***
Лишь войдя тем же вечером в наполненную людьми пиршественную залу, де Марейль в полной мере осознал всю горечь, скрывающуюся в последних словах баронессы де Корнон. Его выступления ждали, это было очевидно. Примерно так же, как ждет больной приема снадобья: неприятного, но такого, которое непременно пойдет ему на пользу. Учтивая жалость. Пожалуй, госпожа баронесса со своим благородством и решительностью сделала только хуже: настояла, воззвала к совести своего супруга и, возможно, других собравшихся... Может ли быть для пиита нечто худшее, чем подобные мотивы к тому, чтобы послушать его выступление? Впрочем, винить госпожу не стоило: ведь он, старый дурень, поддался на ее уговоры, прислушался к речам... До последнего мгновения колебался — но все же пришел сюда. Почему? Опять этот клятый вопрос, который он в последнее время слышал слишком часто, и ответы на который все чаще приносили ему сумятицу и боль. Вот и теперь. Потому что смалодушничал. Не смог даже со всей своей скорбью по погубленному Алегретом миру задавить в сердце желание жить и страх перед неминуемым вечным осуждением за грех самоубийства. Не справился с собой. Позволил себе поверить, что все еще как-то изменится, и падение его мира, возможно, и не окажется таковым. А за трусость и малодушие так или иначе приходит расплата. В его случае — в виде постных, заранее скучающих физиономий придворных. В виде жалости в их глазах. В виде долговязой фигуры Алегрета, стоящего возле расположившейся на возвышении госпожи — сколько темных вечеров он сам провел на этом месте!.. Шаг за шагом приближается центр оставленного свободным пространства посреди зала. Неужели правда, что он когда-то бывал счастлив и безмятежен, входя в этот круг, образованный слушателями?.. Может, и это был только сон — счастливый, светлый сон?.. Зачем он пытается его продлить? Ведь все могло бы быть уже кончено. Впрочем, учтивость требует прощаться перед уходом. Пусть так и будет. Тогда во всем этом найдется хоть какой-то смысл. Становится немного легче, если знать, что все это ненадолго и в последний раз.Пусть Царь небес, Сын Пресвятой Марии, Благословит вас, господа честные! Внемлите песне, что сложил я ныне Во славу не безумцев горделивых, Не выдумщиков хитрых и речистых, А тех, что край Испанский покорили.[1]

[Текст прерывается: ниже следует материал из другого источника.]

(** * Life Intelligence: the day-keyed log store and the dashboard engine

    A shallow embedding of the two halves of the application:

    - the Express server, whose POST handlers upsert one row per natural
      key into SQLite tables and whose GET handlers read them back
      most-recent-first;
    - the [DashboardView] component of [App.tsx], which derives the four
      domain scores, the overall score and the correlation insights from
      the [/api/dashboard] payload.

    Conventions.  A JavaScript number is a rational ([Q]): every finite
    double is one.  The sums, differences, quotients and products of the
    view's scores, the literal 2.4 and the quotient of SQLite's AVG are
    rounded to the nearest double ([Double.nearest]); the thresholds of
    the insight rules compare the correlation as it is returned.
    [None] stands for [undefined]/[NaN] where a number may be absent.
    Request bodies are duck-typed in the server, so their fields are JSON
    scalars ([Js.value]); arrays and nested objects are outside the model.
    A column keeps what the driver binds after the affinity of its
    declared type was applied ([Sql.store]); the two conversions this
    rests on, reading a text as a number and writing a number as text,
    are SQLite's own and are taken as given ([Sql.Engine]). *)

From Stdlib Require Import ZArith QArith Qround Qabs Qpower Bool List.
From Stdlib Require Import Ascii String.
From Stdlib Require Import Lia.
From Stdlib Require Import DecimalString.
From Stdlib Require Reals Lra Qreals Permutation Sorted.
From Stdlib Require Import Lqa.
Import ListNotations.

(** ** Double-precision numbers *)

Module Double.

(** The integer nearest to [x], a tie going to the even one. *)
Definition round_even (x : Q) : Z :=
  let f := Qfloor x in
  match Qcompare (x - inject_Z f) (1 # 2) with
  | Lt => f
  | Gt => (f + 1)%Z
  | Eq => if Z.even f then f else (f + 1)%Z
  end.

(** [floor (log2 x)] for a positive [x]. *)
Definition log2 (x : Q) : Z :=
  let k := (Z.log2 (Qnum x) - Z.log2 (Zpos (Qden x)))%Z in
  if Qle_bool (2 ^ k) x then k else (k - 1)%Z.

(** The distance between neighbouring doubles around a positive [x]: 52
    bits below its leading bit, and never below the subnormals'. *)
Definition ulp (x : Q) : Q := 2 ^ (Z.max (log2 x) (-1022) - 52).

Definition magnitude (x : Q) : Q :=
  inject_Z (round_even (x / ulp x)) * ulp x.

(** The double nearest to [x], a tie going to the even significand: the
    rounding of every arithmetic operation on doubles.  The exponent is
    not bounded above: a result beyond the largest double, which
    JavaScript turns into an infinity, keeps its finite value here. *)
Definition nearest (x : Q) : Q :=
  if Qle_bool 0 x then magnitude x else - magnitude (- x).

Definition div (a b : Q) : Q := nearest (a / b).

Definition mul (a b : Q) : Q := nearest (a * b).
Definition add (a b : Q) : Q := nearest (a + b).
Definition sub (a b : Q) : Q := nearest (a - b).

End Double.

(** ** JavaScript values carried by a JSON request body *)

Module Js.

Inductive value : Type :=
| Undefined                (* the field is missing from the body *)
| Null
| Bool (b : bool)
| Num (q : Q)
| Str (s : string).

(** [ToBoolean]: the test behind [v ? a : b] and [v || d]. *)
Definition truthy (v : value) : bool :=
  match v with
  | Undefined | Null => false
  | Bool b => b
  | Num q => negb (Qeq_bool q 0)
  | Str s => negb (String.eqb s "")
  end.

(** [typeof v === 'number'] and [typeof v === 'boolean']. *)
Definition is_number (v : value) : bool :=
  match v with Num _ => true | _ => false end.

Definition is_boolean (v : value) : bool :=
  match v with Bool _ => true | _ => false end.

End Js.

(** ** SQLite values, and tables with a UNIQUE natural key *)

Module Sql.

Inductive val : Type :=
| Null
| Num (q : Q)
| Text (s : string).

(** Equality as a UNIQUE index sees it: NULL is distinct from every value,
    itself included. *)
Definition eqb (a b : val) : bool :=
  match a, b with
  | Num p, Num q => Qeq_bool p q
  | Text s, Text t => String.eqb s t
  | _, _ => false
  end.

(** The order of ORDER BY: NULL, then numbers, then text (bytewise). *)
Definition leb (a b : val) : bool :=
  match a, b with
  | Null, _ => true
  | Num _, Null => false
  | Num p, Num q => Qle_bool p q
  | Num _, Text _ => true
  | Text _, (Null | Num _) => false
  | Text s, Text t => String.leb s t
  end.

(** What the driver binds for a statement parameter: numbers and strings
    as they are, [null] and [undefined] as NULL; a boolean is refused with
    a TypeError, which is why the body handler converts [training_done]. *)
Definition bind (v : Js.value) : option val :=
  match v with
  | Js.Undefined | Js.Null => Some Null
  | Js.Bool _ => None
  | Js.Num q => Some (Num q)
  | Js.Str s => Some (Text s)
  end.

Fixpoint bind_all (vs : list Js.value) : option (list val) :=
  match vs with
  | [] => Some []
  | v :: rest =>
      match bind v, bind_all rest with
      | Some x, Some xs => Some (x :: xs)
      | _, _ => None
      end
  end.

(** SQLite's two conversions between text and numbers: [numeric s] is the
    number a text is read as where a number is wanted, when the whole of
    it is a numeric literal (spaces around it, a sign, a fraction and an
    exponent are allowed), and [text_of q] is the text a number is written
    as.  They belong to the engine and are taken as given.  Numbers are
    finite throughout: a literal beyond the range of the doubles, in a
    text or in the JSON of a request, is outside the model. *)
Class Engine : Type := {
  numeric : string -> option Q;
  text_of : Q -> string }.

Слушатели, кажется, чуть оттаяли: отчаянно хотелось верить, что это потому, что вспомнили добрые и совсем еще не старые времена, когда под сводами этой залы звучал только его голос и только серьезные, достойные музыкальные творения. И все же де Марейль упорно не поддавался мороку, различая за ним горькую правду: скорее всего, все просто рады, что это не «Песнь о Роланде». Может, при всех ее достоинствах, он и правда исполнял ее слишком часто? Из лучших побуждений, конечно, и все же... Какие же еще ошибки он совершил, исходя из этих самых лучших побуждений? И не расплачивается ли теперь и за них тоже?..О Господи Всеправый, — рек Бертран, — Большая угрожает нам беда. От этаких безумств не жди добра. Претерпим мы бесчестие и срам, Коль не спасет нас Вышний Судия!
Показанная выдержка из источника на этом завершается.